## 40 jours #26 | La Guitoune

On cogne à la porte. Elle s’ouvre doucement.

  • Eh ! salve Claudus
  • Ah… vous voilà enfin ! Vous rentrez bien tard ce matin. J’ai acheté des croissants et des chocolatines pour le petit-déj, mais vous avez peut-être déjà faim. Qu’est-ce qui s’est passé… ? Enfin, vous êtes sûrement crevé. Vous m’direz plus tard.
  • Non, non…
  • T’façon t’es p’us à que’ques minutes près…
  • On arrive de chez Guitoune.
  • Guitoune ? C’est qui celui-là ?
  • Eh ! mais qu’si même qu’i’ bosse, son père, à la DD… euh…
  • Oui, le fils d’Alain… Guitoune quoi ! On l’a croisé au Pacific.
  • Au Pacific ? J’croyais que c’était fini ça ?
  • Nous aussi… mais c’est lui là, qui voulait y retourner… J’t’avais dit qu’c’était pas une bonne idée !
  • Eh ! quoi t’t’es pas marré… ? la danse à Berthome dans les cages…
  • Ouais… et t’as bien suivi son pas pour montrer la lune à tout le monde !
  • Y avait personne…
  • Personne ? la boîte bondée ?
  • Eh ! j’connaissais pas… t’connais pas c’est personne… ! et puis t’vois rien au Passe… l’lumières c’est nul c’est qu’des flashs dans ta face… trobocospiques… et les cages Claudus les barreaux noirs… qu’tu t’roules d’dans… Claudus c’est que’que chose quand même quand t’es d’dans…

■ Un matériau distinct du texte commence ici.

(** X4.  After a fix on a non-empty list the published relative bearing
    lies in [-180, 180], provided [Math.PI] is positive, the arctangent
    towards every node lies within a half turn, and the heading known
    before the fix, if any, lies in [0, 360]. *)
Theorem relativeBearing_in_range (pathNodes : list PathNode)
    (position : Position.t) (st : HookState) :
  pathNodes <> [] ->
  0 < Math_PI ->
  (forall node, In node pathNodes ->
     - Math_PI
     <= angleOf (Coords.latitude (Position.coords position))
          (Coords.longitude (Position.coords position))
          (GeoPoint.latitude (coordinates node))
          (GeoPoint.longitude (coordinates node))
     <= Math_PI) ->
  (forall h, userHeading st = Some h -> 0 <= h <= 360) ->
  -180 <= relativeBearing (fix_ pathNodes position st) <= 180.
Proof.
  intros Hne Hpi Hang Hh.
  destruct (onFix_state pathNodes position st Hne)
    as [nearest [nextNode [_ [_ [N E]]]]].
  rewrite E. simpl. unfold relativeTo.
  destruct (userHeading st) as [h|]; [|split; discriminate].
  specialize (Hh h eq_refl).
  apply nth_error_In in N.
  pose proof (calculateBearing_compass Math_sin Math_cos Math_atan2 Math_PI
                _ _ _ _ Hpi (Hang nextNode N)) as B.
  apply normalizeBearingDifference_bounded.
  unfold bearingOf. simpl. lra.
Qed.
(** * income-clarity: the Dropbox helper scripts

    A shallow embedding of the three scripts under
    [income-clarity-app/scripts]:

    - [dropbox-refresh-token.py]  (module [DropboxRefreshToken]),
    - [dropbox-oauth-setup.py]    (module [DropboxOAuthSetup]),
    - [dropbox-api.py]            (module [DropboxApi]),

    over a small model of the Python primitives they use (module [Py]) and of
    the process environment they act on (module [Sys]): the file system, the
    remote HTTP endpoints, the terminal and the browser connection.

    Text is modelled as [string], one [ascii] per code point below 256; a file
    is the sequence of its characters as stored, its encoding being taken to
    represent every character written.  Reading a file in text mode goes
    through Python's universal newlines: a carriage return, alone or
    followed by a line feed, is read as a line feed.  The scripts are taken
    to run on a POSIX system (the application's [server.py] needs a
    pseudo-terminal), so that writing in text mode stores the text as it
    is. *)

From Stdlib Require Import ZArith Ascii String List Bool Lia.
From stdpp Require Import base option list strings gmap pretty.

Local Open Scope Z_scope.

(* ===================================================================== *)
(** ** Python string primitives *)
(* ===================================================================== *)

Module Py.

Definition LF : ascii := "010"%char.
Definition CR : ascii := "013"%char.

(** [c.isspace()] for a single character: TAB..CR, FS..US, space, NEL and
    the no-break space. *)
Definition isspace (c : ascii) : bool :=
  let n := N_of_ascii c in
  ((9 <=? n) && (n <=? 13) || (28 <=? n) && (n <=? 32)
   || (n =? 133) || (n =? 160))%N.

Fixpoint lstrip (s : string) : string :=
  match s with
  | EmptyString => EmptyString
  | String c r => if isspace c then lstrip r else s
  end.

Fixpoint rstrip (s : string) : string :=
  match s with
  | EmptyString => EmptyString
  | String c r =>
      match rstrip r with
      | EmptyString => if isspace c then EmptyString else String c EmptyString
      | r' => String c r'
      end
  end.

(** [s.strip()] *)
Definition strip (s : string) : string := rstrip (lstrip s).

(** [s.startswith(p)] *)
Fixpoint startswith (s p : string) {struct p} : bool :=
  match p, s with
  | EmptyString, _ => true
  | String _ _, EmptyString => false
  | String a p', String b s' => Ascii.eqb a b && startswith s' p'
  end.

(** [c in s] for a one-character needle. *)
Fixpoint contains (c : ascii) (s : string) : bool :=
  match s with
  | EmptyString => false
  | String b r => Ascii.eqb b c || contains c r
  end.

(** [needle in s] for two texts. *)
Fixpoint in_str (needle s : string) : bool :=
  startswith s needle
  || match s with
     | EmptyString => false
     | String _ r => in_str needle r
     end.

(** [s.split(sep, 1)]: one element when [sep] does not occur, two otherwise
    (the text before and after the first occurrence). *)
Fixpoint split1 (sep : ascii) (s : string) : list string :=
  match s with
  | EmptyString => [EmptyString]
  | String c r =>
      if Ascii.eqb c sep then [EmptyString; r]
      else match split1 sep r with
           | h :: t => String c h :: t
           | [] => [s]
           end
  end.

(** What the text layer makes of the bytes of a file opened for reading with
    the default [newline=None]: CR LF and a lone CR both become LF. *)
Fixpoint universal_newlines (s : string) : string :=
  match s with
  | EmptyString => EmptyString
  | String c r =>
      if Ascii.eqb c CR then
        match r with
        | String d r' =>
            if Ascii.eqb d LF then String LF (universal_newlines r')
            else String LF (universal_newlines r)
        | EmptyString => String LF EmptyString
        end
      else String c (universal_newlines r)
  end.

(** Iterating over the text of a file opened in text mode, that is over
    [universal_newlines] of its bytes: the lines, each keeping its line feed;
    the last one has none when the text does not end with one. *)
Fixpoint iter_lines (s : string) : list string :=
  match s with
  | EmptyString => []
  | String c r =>
      if Ascii.eqb c LF then String c EmptyString :: iter_lines r
      else match iter_lines r with
           | [] => [String c EmptyString]
           | l :: ls => String c l :: ls
           end
  end.

(** [f.writelines(lines)] writes the concatenation. *)
Definition join_lines (lines : list string) : string :=
  fold_right String.append EmptyString lines.

(** [s[:n]] *)
Fixpoint slice_to (n : nat) (s : string) : string :=
  match n, s with
  | S n', String c r => String c (slice_to n' r)
  | _, _ => EmptyString
  end.

(** Truth value of an [Optional[str]]: [None] and the empty string are
    false. *)
Definition truthy (o : option string) : bool :=
  match o with
  | Some (String _ _) => true
  | _ => false
  end.

(** [str(x)] inside an f-string, for an [Optional[str]]. *)
Definition format_opt (o : option string) : string :=
  match o with
  | Some s => s
  | None => "None"
  end.

(** ["=" * n] *)
Fixpoint repeat_char (c : ascii) (n : nat) : string :=
  match n with
  | O => EmptyString
  | S n' => String c (repeat_char c n')
  end.

End Py.

(* ===================================================================== *)
(** ** The process environment *)
(* ===================================================================== *)

Module Sys.

(** The exceptions the scripts can meet, with the text [str(e)] shows. *)
Inductive Exn :=
| ValueError (msg : string)
| KeyError (key : string)
| IndexError (msg : string)
| TypeError (msg : string)
| FileNotFoundError (path : string)
| JSONDecodeError (msg : string)
| ConnectionError (msg : string).

Definition exn_str (e : Exn) : string :=
  match e with
  | ValueError m | IndexError m | TypeError m | JSONDecodeError m
  | ConnectionError m => m
  | KeyError k => "'" +:+ k +:+ "'"
  | FileNotFoundError p =>
      "[Errno 2] No such file or directory: '" +:+ p +:+ "'"
  end.

(** How a computation ends: with a value, with a raised exception, or by
    ending the process ([sys.exit], [os._exit]). *)
Inductive Outcome (A : Type) :=
| Ret (a : A)
| Raise (e : Exn)
| Exit (code : Z).
Arguments Ret {A} a.
Arguments Raise {A} e.
Arguments Exit {A} code.

(** The flat dictionaries handed to [json=] and [json.dumps]. *)
Inductive JScalar :=
| JStr (s : string)
| JInt (n : Z)
| JBool (b : bool).

Inductive HeaderVal :=
| Plain (s : string)
| JsonDumps (j : list (string * JScalar)).

Inductive Payload :=
| NoPayload
| FormData (fields : list (string * option string))
| JsonPayload (j : list (string * JScalar))
| RawBytes (bytes : string).

(** One [requests.post] call. *)
Record Request := {
  url : string;
  headers : list (string * HeaderVal);
  payload : Payload
}.

(** A file entry of a folder listing. *)
Record Entry := { tag : string; name : string; size : Z }.

(** A member of a decoded JSON object, as far as the scripts look at it: they
    format it ([str(v)], in an f-string), slice it ([v[:20]]) and append a
    text to the slice.  A text takes all three.  A list is formatted and
    sliced - [shown_head] is [str(v[:20])] - but takes no text appended.  Any
    other value, a number, [True], [False], [None] or an object, is formatted
    only: [unsliced] is the exception [v[:20]] raises. *)
Inductive JsonValue :=
| JText (s : string)
| JList (shown shown_head : string)
| JOther (shown : string) (unsliced : Exn).

(** A decoded JSON object: its members, and the value of its ['entries']
    member when that is a list of entries. *)
Record JsonObject := {
  members : gmap string JsonValue;
  entries : option (list Entry)
}.

(** What [response.json()] returns: an object; a list, of which [texts] are
    the elements that are texts; a text; or a number, [True], [False] or
    [None], of the Python type named. *)
Inductive Json :=
| Object (o : JsonObject)
| Array (texts : list string)
| Text (s : string)
| Atom (type_name : string).

(** What the scripts read of a [requests.Response]; [json] is [None] when
    [response.json()] raises. *)
Record Response := {
  status_code : Z;
  text : string;
  content : string;
  json : option Json
}.

Inductive NetReply :=
| Reply (r : Response)
| NetDown (msg : string).

(** What the setup script does to the browser: the page it opens, and what
    the callback handler answers - an error page ([send_error]), a status
    line with its headers ([send_response], [send_header], [end_headers]),
    and the success page written after them ([wfile.write]). *)
Inductive BrowserReply :=
| OpenUrl (u : string)
| SendError (code : Z) (message : string)
| SendResponse (code : Z)
| WritePage (access_preview refresh_preview : string).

  • Ma parole il veut y retourner ?
  • Ouais ben c’est pas pour demain… Tu les aurais vus les trois dans la cage… Lui là, rincé comme un cochon, à s’trémousser avec Berthome et Guitoune, en faces de lune et moustaches à Dudule…
  • J’ai la guitoune qui me démange alors j’la gratte un p’tit peu…
  • Et voilà…
  • J’ai la guitoune qui me démange alors j’la gratte un petit peu…
  • Arrête, si ça s’trouve c’est ça qui l’a foutu en rogne…
  • En rogne ? Qu’est-ce qu’il a fait ?
  • Rien… c’est juste qu’il s’est barré.
  • Eh ! envolé… la guitoune… vole vole pitite guitoune… !
  • Il est parti où ?
  • Dehors, comme ça d’un seul coup.
  • Oui mais il allait où ?
  • Chez lui, vu qu’on a fini là. Mais on savait pas au début, il disait rien. On l’a accompagné.
  • Du Pacific, ça fait un bout quand même jusque chez Alain.
  • Eh ! d’sait d’sait rien… chantait pas mal tout seul… même que ça gueulait… l’’était pas tout seul j’te l’dis… pas tout seul… ou alors l’était… habité… !
  • En fait j’ai pris la voiture. On l’a suivi comme ça, au pas, derrière lui. Avec les phares pour qu’il y voit. Il a coupé à travers. On a pris un chemin dans le bois c’était chaud sur la fin. Et lui il marchait comme si de rien. Si ça se trouve il aurait filé pareil même sans lumière !
  • L’autre i’ poussait eh… !
  • C’est vrai qu’il parlait on aurait dit qu’il était deux. Qu’on s’engueulait. J’croyais qu’il nous parlait d’abord. Mais il répondait jamais. Ou juste un doigt quand j’insistais pour qu’il monte. Et il racontait j’sais pas quoi, avec de grands gestes. On comprenait pas tout avec le moteur et ça brassait dans le chemin. Juste quelques trucs.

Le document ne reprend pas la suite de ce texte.